Use the entries below and reproduce exactly the lines from the one containing "let slabSize := limit slab - previousLimit st" down to the one containing "let st' := slabStep slab st in", both of them included.
(Data provided Opens)
(** * Electricity bill allocation: the tiered energy cost evaluator and the
      bill breakdown engine of [src/App.tsx] (with the evaluator's copy in
      [src/components/TrendsDashboard.tsx]).

    A JavaScript [number] is modelled as an exact rational ([Q]): the
    properties below are statements of exact arithmetic, rounding of the
    IEEE doubles is outside the model.  Equality of numbers is [Qeq]
    ([==]); where the code returns a literal constant or copies a value,
    the statements use Leibniz equality.  Module [Doubles] holds the two
    functions of the engine once more, over binary64 floats, to evaluate
    them where rounding decides. *)

From Stdlib Require Import ZArith QArith Qminmax Qround Lqa Lia List Bool
  Ascii String DecimalString Permutation Floats Uint63.
Import ListNotations.

Local Open Scope Q_scope.

(** ** Data model ([types.ts], as used by the engine) *)

Record MeterReading : Type := mkMeterReading {
  id : string;
  name : string;
  meterNo : string;
  previous : Q;
  current : Q
}.

Record Slab : Type := mkSlab {
  limit : Q;
  rate : Q
}.

Record TariffConfig : Type := mkTariffConfig {
  slabs : list Slab;
  vatRate : Q;
  demandCharge : Q;
  meterRent : Q;
  bkashCharge : Q
}.

Record BillConfig : Type := mkBillConfig {
  month : string;
  dateGenerated : string;
  includeLateFee : bool;
  includeBkashFee : bool;
  totalBillPayable : Q
}.

Record UserCalculation : Type := mkUserCalculation {
  uc_id : string;
  uc_name : string;
  unitsUsed : Q;
  energyCost : Q;
  fixedCost : Q;
  totalPayable : Q;
  uc_previous : Q;
  uc_current : Q
}.

Record BillCalculationResult : Type := mkBillCalculationResult {
  vatFixed : Q;
  vatDistributed : Q;
  vatTotal : Q;
  lateFee : Q;
  calculatedRate : Q;
  totalUnits : Q;
  userCalculations : list UserCalculation;
  totalCollection : Q
}.

(** ** JavaScript primitives used by the engine *)

(** [a > 0] *)
Definition gt0 (a : Q) : bool := if Qlt_le_dec 0 a then true else false.

(** [a <= 0] *)
Definition le0 (a : Q) : bool := if Qlt_le_dec 0 a then false else true.

(** [Math.min(a, b)] and [Math.max(a, b)] *)
Definition Math_min (a b : Q) : Q := Qmin a b.
Definition Math_max (a b : Q) : Q := Qmax a b.

(** [xs.length] as a number *)
Definition length_num {A : Type} (xs : list A) : Q :=
  inject_Z (Z.of_nat (List.length xs)).

(** The three mutable locals of [calculateEnergyCost]. *)
Record EvalState : Type := mkEvalState {
  remainingUnits : Q;
  energyCostAcc : Q;
  previousLimit : Q
}.

(** One iteration of the [for (const slab of slabs)] body, up to (not
    including) the [break] test. *)
Definition slabStep (slab : Slab) (st : EvalState) : EvalState :=
  let slabSize := limit slab - previousLimit st in
  let unitsInSlab := Math_min (remainingUnits st) slabSize in
  let st1 :=
    if gt0 unitsInSlab
    then mkEvalState (remainingUnits st - unitsInSlab)
                     (energyCostAcc st + unitsInSlab * rate slab)
                     (previousLimit st)
    else st in
  mkEvalState (remainingUnits st1) (energyCostAcc st1) (limit slab).

(** The loop, with its early exit [if (remainingUnits <= 0) break]. *)
Fixpoint slabLoop (ss : list Slab) (st : EvalState) : EvalState :=
  match ss with
  | [] => st
  | slab :: rest =>
      let st' := slabStep slab st in
      if le0 (remainingUnits st') then st' else slabLoop rest st'
  end.

(** The tail of the function: the overflow charge at the last slab's rate.
    [slabs[slabs.length - 1]] is read only under [slabs.length > 0], so the
    lookup cannot miss; the [None] branch keeps the accumulated cost. *)
Definition overflowCharge (ss : list Slab) (st : EvalState) : Q :=
  if gt0 (remainingUnits st) && gt0 (length_num ss)
  then match nth_error ss (List.length ss - 1) with
       | Some lastSlab =>
           let lastRate := rate lastSlab in
           energyCostAcc st + remainingUnits st * lastRate
       | None => energyCostAcc st
       end
  else energyCostAcc st.

(** [calculateEnergyCost], first definition of [src/App.tsx] (lines 29-51). *)
Definition calculateEnergyCost (units : Q) (ss : list Slab) : Q :=
  overflowCharge ss (slabLoop ss (mkEvalState units 0 0)).

(** The two other copies of the evaluator.  Each is transcribed on its own,
    with the three locals threaded as arguments of the loop. *)

Module AppSecond.

(** [for (const slab of slabs) { ... }] of [src/App.tsx], lines 453-463;
    returns the final [(remainingUnits, energyCost)]. *)
Fixpoint loop (ss : list Slab) (remainingUnits energyCost previousLimit : Q)
  : Q * Q :=
  match ss with
  | [] => (remainingUnits, energyCost)
  | slab :: rest =>
      let slabSize := limit slab - previousLimit in
      let unitsInSlab := Math_min remainingUnits slabSize in
      let '(remainingUnits, energyCost) :=
        if gt0 unitsInSlab
        then (remainingUnits - unitsInSlab, energyCost + unitsInSlab * rate slab)
        else (remainingUnits, energyCost) in
      let previousLimit := limit slab in
      if le0 remainingUnits then (remainingUnits, energyCost)
      else loop rest remainingUnits energyCost previousLimit
  end.

(** [calculateEnergyCost], second definition of [src/App.tsx] (lines 448-470). *)
Definition calculateEnergyCost (units : Q) (ss : list Slab) : Q :=
  let '(remainingUnits, energyCost) := loop ss units 0 0 in
  if gt0 remainingUnits && gt0 (length_num ss)
  then match nth_error ss (List.length ss - 1) with
       | Some lastSlab => energyCost + remainingUnits * rate lastSlab
       | None => energyCost
       end
  else energyCost.

End AppSecond.

Module TrendsDashboard.

(** [for (const slab of slabs) { ... }] of
    [src/components/TrendsDashboard.tsx], lines 19-29. *)
Fixpoint loop (ss : list Slab) (remainingUnits energyCost previousLimit : Q)
  : Q * Q :=
  match ss with
  | [] => (remainingUnits, energyCost)
  | slab :: rest =>
      let slabSize := limit slab - previousLimit in
      let unitsInSlab := Math_min remainingUnits slabSize in
      let '(remainingUnits, energyCost) :=
        if gt0 unitsInSlab
        then (remainingUnits - unitsInSlab, energyCost + unitsInSlab * rate slab)
        else (remainingUnits, energyCost) in
      let previousLimit := limit slab in
      if le0 remainingUnits then (remainingUnits, energyCost)
      else loop rest remainingUnits energyCost previousLimit
  end.

(** [calculateEnergyCost] of [src/components/TrendsDashboard.tsx]
    (lines 14-36). *)
Definition calculateEnergyCost (units : Q) (ss : list Slab) : Q :=
  let '(remainingUnits, energyCost) := loop ss units 0 0 in
  if gt0 remainingUnits && gt0 (length_num ss)
  then match nth_error ss (List.length ss - 1) with
       | Some lastSlab => energyCost + remainingUnits * rate lastSlab
       | None => energyCost
       end
  else energyCost.

End TrendsDashboard.

(** ** The bill allocation engine *)

(** The body of [meters.forEach(m => { ... totalSubmeterUnits += ... })]. *)
Definition addSubmeterUnits (totalSubmeterUnits : Q) (m : MeterReading) : Q :=
  let units := current m - previous m in
  totalSubmeterUnits + (if gt0 units then units else 0).

(** The callback of [meters.map(m => { ... })]. *)
Definition userCalculation (calculatedRate fixedCostPerUser : Q)
    (m : MeterReading) : UserCalculation :=
  let units := Math_max 0 (current m - previous m) in
  let userEnergyCost := units * calculatedRate in
  let totalPayable := userEnergyCost + fixedCostPerUser in
  {| uc_id := id m;
     uc_name := name m;
     unitsUsed := units;
     energyCost := userEnergyCost;
     fixedCost := fixedCostPerUser;
     totalPayable := totalPayable;
     uc_previous := previous m;
     uc_current := current m |}.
(Data provided Closes)
▶ [Exercise result]
  let slabSize := limit slab - previousLimit st in
  let unitsInSlab := Math_min (remainingUnits st) slabSize in
  let st1 :=
    if gt0 unitsInSlab
    then mkEvalState (remainingUnits st - unitsInSlab)
                     (energyCostAcc st + unitsInSlab * rate slab)
                     (previousLimit st)
    else st in
  mkEvalState (remainingUnits st1) (energyCostAcc st1) (limit slab).

(** The loop, with its early exit [if (remainingUnits <= 0) break]. *)
Fixpoint slabLoop (ss : list Slab) (st : EvalState) : EvalState :=
  match ss with
  | [] => st
  | slab :: rest =>
      let st' := slabStep slab st in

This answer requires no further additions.